START MATERIAL FOR THIS EXERCISE

(** Opening and closing a file leaves a reference to every directory on the way. *)
Lemma lookup_leaks_directories :
  ∃ s1 s2, vfs_lookup_at 1 [97; 47; 102] demo_vfs = Ret (3, s1) ∧
    on_nodes (vfs_iput 3) s1 = Ret (tt, s2) ∧ held (nodes s2) 3 = 0 ∧ held (nodes s2) 2 = 1.
Proof. vm_compute. eexists _, _. split; [reflexivity|]. split; [reflexivity|]. done. Qed.
Lemma call_run_inv c s h :
  file_inv s h → Z.of_nat (length h) < 2 ^ 19 → call_ok c s →
  ∃ s', call_run c s = Ret (tt, s') ∧ file_inv s' h.
Proof.
  intros HI Hh Hc. assert (Hb : ∀ {A} (m : K st A) , (∃ r s', m s = Ret (r, s') ∧ file_inv s' h) →
    ∃ s', (m ;; mret tt : K st unit) s = Ret (tt, s') ∧ file_inv s' h).
  { intros A m (r & s' & Hm & HI'). exists s'. by rewrite (bind_Ret _ _ _ _ _ Hm). }
  destruct c; simpl in *.
  - apply Hb. apply openat_run; [done|lia|done].
  - apply Hb. apply sys_close_run; [done|lia|done].
  - apply Hb. apply dup_from_run; [done|lia|done].
  - apply Hb. apply sys_fcntl_run; [done|lia|done].
  - apply Hb. apply sys_dup3_run; [done|lia|done].
  - apply Hb. apply sys_pipe2_run; [done|lia|apply Hc..].
  - apply fork_files_run; [done|lia|apply Hc..].
  - destruct (exit_files_run s h p HI ltac:(lia) Hc) as (s' & ? & ? & _). by exists s'.
Qed.

End file.

(** ** Inodes whose operations may stop *)

Section partial.
Context {N : Type} {FN : FileNodes N}.
Abbreviation st := (fstate N).

(** [h] is how an operation of the inode layer stops. *)
Inductive node_stops (h : stop) : Prop :=
  | ns_iput n t : halts (fn_iput n t) = Some h → node_stops h
  | ns_lookup n path t : halts (fn_lookup_at n path t) = Some h → node_stops h
  | ns_create n path k t : halts (fn_create_at n path k t) = Some h → node_stops h
  | ns_truncate n k t : halts (fn_truncate n k t) = Some h → node_stops h.
#[local] Hint Constructors node_stops : agree.
#[local] Hint Extern 1 (agrees _ (on_fnodes _) _) => apply agrees_zoom; intros ? ? ?; eauto with agree nocore : agree.

(** The same inodes with every operation returning. *)
Definition total_nodes : FileNodes N := {|
  fn_root := fn_root; fn_lookup_at n path := tot 0 (fn_lookup_at n path);
  fn_create_at n path k := tot 0 (fn_create_at n path k); fn_type := fn_type; fn_size := fn_size;
  fn_has_truncate := fn_has_truncate; fn_truncate n k := tot 0 (fn_truncate n k); fn_iput n := tot tt (fn_iput n) |}.
Lemma total_nodes_put : @FileNodesPut N total_nodes.
Proof. split. intros. apply tot_unit. Qed.
Lemma total_nodes_laws : @FileNodesTotal N total_nodes.
Proof. split; intros; apply tot_val. Qed.

Lemma fileclose_agrees i : agrees node_stops (fileclose i) (fileclose (FN := total_nodes) i).
Proof. unfold fileclose. agree. Qed.
#[local] Hint Resolve fileclose_agrees : agree.
Lemma install_file_agrees p n k : agrees node_stops (install_file p n k) (install_file (FN := total_nodes) p n k).
Proof. unfold install_file. agree. Qed.
Lemma resolve_agrees p d path : agrees node_stops (resolve_open_path p d path) (resolve_open_path (FN := total_nodes) p d path).
Proof. apply agrees_refl. Qed.
Lemma open_node_agrees n path k : agrees node_stops (open_node n path k) (open_node (FN := total_nodes) n path k).
Proof. unfold open_node. agree. Qed.
#[local] Hint Resolve install_file_agrees resolve_agrees open_node_agrees : agree.
Lemma openat_agrees p d path k : agrees node_stops (openat p d path k) (openat (FN := total_nodes) p d path k).
Proof. unfold openat. cbn [total_nodes fn_type fn_has_truncate]. agree. Qed.
Lemma sys_close_agrees p fd : agrees node_stops (sys_close p fd) (sys_close (FN := total_nodes) p fd).
Proof. unfold sys_close. agree. Qed.
Lemma sys_dup3_agrees p o n k : agrees node_stops (sys_dup3 p o n k) (sys_dup3 (FN := total_nodes) p o n k).
Proof. unfold sys_dup3. agree. Qed.
Lemma pipe_alloc_agrees m : agrees node_stops (pipe_alloc m) (pipe_alloc (FN := total_nodes) m).
Proof. unfold pipe_alloc. agree. Qed.
#[local] Hint Resolve openat_agrees sys_close_agrees sys_dup3_agrees pipe_alloc_agrees : agree.
Lemma sys_pipe2_agrees p m ok k : agrees node_stops (sys_pipe2 p m ok k) (sys_pipe2 (FN := total_nodes) p m ok k).
Proof. unfold sys_pipe2. agree. Qed.
#[local] Hint Resolve sys_pipe2_agrees : agree.
Lemma exit_files_agrees p : agrees node_stops (exit_files p) (exit_files (FN := total_nodes) p).
Proof. unfold exit_files. agree. Qed.
#[local] Hint Resolve exit_files_agrees : agree.
Lemma call_run_agrees c : agrees node_stops (call_run c) (call_run (FN := total_nodes) c).
Proof. destruct c; unfold call_run; agree. Qed.

(** * Theorems *)

(** C8: openat, close, dup, fcntl, dup3, pipe2 and the descriptor loops of
    fork and exit keep the open file table consistent: the reference count of
    each file equals the number of descriptors and kernel holders that name
    it, an unused entry has no type, a file that is a pipe end refers to a
    pipe with that end open, and an end of a pipe is open only while an entry
    of the table is that end, so that closing the last descriptor closes it.
    Each call returns, unless the inode layer it calls stops. The calls come
    from a process of the table, with a child whose descriptors are empty and
    memory for a pipe that is not in use. *)
Theorem file_calls_safe c s h :
  file_inv s h → Z.of_nat (length h) < 2 ^ 19 → call_ok c s →
  (∃ s', call_run c s = Ret (tt, s') ∧ file_inv s' h) ∨ ∃ w, halts (call_run c s) = Some w ∧ node_stops w.
Proof.
  intros HI Hh Hc. destruct (call_run_agrees c s) as [Heq|?]; [left|by right]. rewrite Heq.
  by apply (call_run_inv (FN := total_nodes) (FP := total_nodes_put) (FT := total_nodes_laws)).
Qed.
End partial.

END MATERIAL FOR THIS EXERCISE

- _REQUIRED ACTION_:
Each line of the records should be transcribed without change.

- _SOLUTION_:
(** Opening and closing a file leaves a reference to every directory on the way. *)
Lemma lookup_leaks_directories :
  ∃ s1 s2, vfs_lookup_at 1 [97; 47; 102] demo_vfs = Ret (3, s1) ∧
    on_nodes (vfs_iput 3) s1 = Ret (tt, s2) ∧ held (nodes s2) 3 = 0 ∧ held (nodes s2) 2 = 1.
Proof. vm_compute. eexists _, _. split; [reflexivity|]. split; [reflexivity|]. done. Qed.
Lemma call_run_inv c s h :
  file_inv s h → Z.of_nat (length h) < 2 ^ 19 → call_ok c s →
  ∃ s', call_run c s = Ret (tt, s') ∧ file_inv s' h.
Proof.
  intros HI Hh Hc. assert (Hb : ∀ {A} (m : K st A) , (∃ r s', m s = Ret (r, s') ∧ file_inv s' h) →
    ∃ s', (m ;; mret tt : K st unit) s = Ret (tt, s') ∧ file_inv s' h).
  { intros A m (r & s' & Hm & HI'). exists s'. by rewrite (bind_Ret _ _ _ _ _ Hm). }
  destruct c; simpl in *.
  - apply Hb. apply openat_run; [done|lia|done].
  - apply Hb. apply sys_close_run; [done|lia|done].
  - apply Hb. apply dup_from_run; [done|lia|done].
  - apply Hb. apply sys_fcntl_run; [done|lia|done].
  - apply Hb. apply sys_dup3_run; [done|lia|done].
  - apply Hb. apply sys_pipe2_run; [done|lia|apply Hc..].
  - apply fork_files_run; [done|lia|apply Hc..].
  - destruct (exit_files_run s h p HI ltac:(lia) Hc) as (s' & ? & ? & _). by exists s'.
Qed.

End file.

(** ** Inodes whose operations may stop *)

Section partial.
Context {N : Type} {FN : FileNodes N}.
Abbreviation st := (fstate N).

(** [h] is how an operation of the inode layer stops. *)
Inductive node_stops (h : stop) : Prop :=
  | ns_iput n t : halts (fn_iput n t) = Some h → node_stops h
  | ns_lookup n path t : halts (fn_lookup_at n path t) = Some h → node_stops h
  | ns_create n path k t : halts (fn_create_at n path k t) = Some h → node_stops h
  | ns_truncate n k t : halts (fn_truncate n k t) = Some h → node_stops h.
#[local] Hint Constructors node_stops : agree.
#[local] Hint Extern 1 (agrees _ (on_fnodes _) _) => apply agrees_zoom; intros ? ? ?; eauto with agree nocore : agree.

(** The same inodes with every operation returning. *)
Definition total_nodes : FileNodes N := {|
  fn_root := fn_root; fn_lookup_at n path := tot 0 (fn_lookup_at n path);
  fn_create_at n path k := tot 0 (fn_create_at n path k); fn_type := fn_type; fn_size := fn_size;
  fn_has_truncate := fn_has_truncate; fn_truncate n k := tot 0 (fn_truncate n k); fn_iput n := tot tt (fn_iput n) |}.
Lemma total_nodes_put : @FileNodesPut N total_nodes.
Proof. split. intros. apply tot_unit. Qed.
Lemma total_nodes_laws : @FileNodesTotal N total_nodes.
Proof. split; intros; apply tot_val. Qed.

Lemma fileclose_agrees i : agrees node_stops (fileclose i) (fileclose (FN := total_nodes) i).
Proof. unfold fileclose. agree. Qed.
#[local] Hint Resolve fileclose_agrees : agree.
Lemma install_file_agrees p n k : agrees node_stops (install_file p n k) (install_file (FN := total_nodes) p n k).
Proof. unfold install_file. agree. Qed.
Lemma resolve_agrees p d path : agrees node_stops (resolve_open_path p d path) (resolve_open_path (FN := total_nodes) p d path).
Proof. apply agrees_refl. Qed.
Lemma open_node_agrees n path k : agrees node_stops (open_node n path k) (open_node (FN := total_nodes) n path k).
Proof. unfold open_node. agree. Qed.
#[local] Hint Resolve install_file_agrees resolve_agrees open_node_agrees : agree.
Lemma openat_agrees p d path k : agrees node_stops (openat p d path k) (openat (FN := total_nodes) p d path k).
Proof. unfold openat. cbn [total_nodes fn_type fn_has_truncate]. agree. Qed.
Lemma sys_close_agrees p fd : agrees node_stops (sys_close p fd) (sys_close (FN := total_nodes) p fd).
Proof. unfold sys_close. agree. Qed.
Lemma sys_dup3_agrees p o n k : agrees node_stops (sys_dup3 p o n k) (sys_dup3 (FN := total_nodes) p o n k).
Proof. unfold sys_dup3. agree. Qed.
Lemma pipe_alloc_agrees m : agrees node_stops (pipe_alloc m) (pipe_alloc (FN := total_nodes) m).
Proof. unfold pipe_alloc. agree. Qed.
#[local] Hint Resolve openat_agrees sys_close_agrees sys_dup3_agrees pipe_alloc_agrees : agree.
Lemma sys_pipe2_agrees p m ok k : agrees node_stops (sys_pipe2 p m ok k) (sys_pipe2 (FN := total_nodes) p m ok k).
Proof. unfold sys_pipe2. agree. Qed.
#[local] Hint Resolve sys_pipe2_agrees : agree.
Lemma exit_files_agrees p : agrees node_stops (exit_files p) (exit_files (FN := total_nodes) p).
Proof. unfold exit_files. agree. Qed.
#[local] Hint Resolve exit_files_agrees : agree.
Lemma call_run_agrees c : agrees node_stops (call_run c) (call_run (FN := total_nodes) c).
Proof. destruct c; unfold call_run; agree. Qed.

(** * Theorems *)

(** C8: openat, close, dup, fcntl, dup3, pipe2 and the descriptor loops of
    fork and exit keep the open file table consistent: the reference count of
    each file equals the number of descriptors and kernel holders that name
    it, an unused entry has no type, a file that is a pipe end refers to a
    pipe with that end open, and an end of a pipe is open only while an entry
    of the table is that end, so that closing the last descriptor closes it.
    Each call returns, unless the inode layer it calls stops. The calls come
    from a process of the table, with a child whose descriptors are empty and
    memory for a pipe that is not in use. *)
Theorem file_calls_safe c s h :
  file_inv s h → Z.of_nat (length h) < 2 ^ 19 → call_ok c s →
  (∃ s', call_run c s = Ret (tt, s') ∧ file_inv s' h) ∨ ∃ w, halts (call_run c s) = Some w ∧ node_stops w.
Proof.
  intros HI Hh Hc. destruct (call_run_agrees c s) as [Heq|?]; [left|by right]. rewrite Heq.
  by apply (call_run_inv (FN := total_nodes) (FP := total_nodes_put) (FT := total_nodes_laws)).
Qed.
End partial.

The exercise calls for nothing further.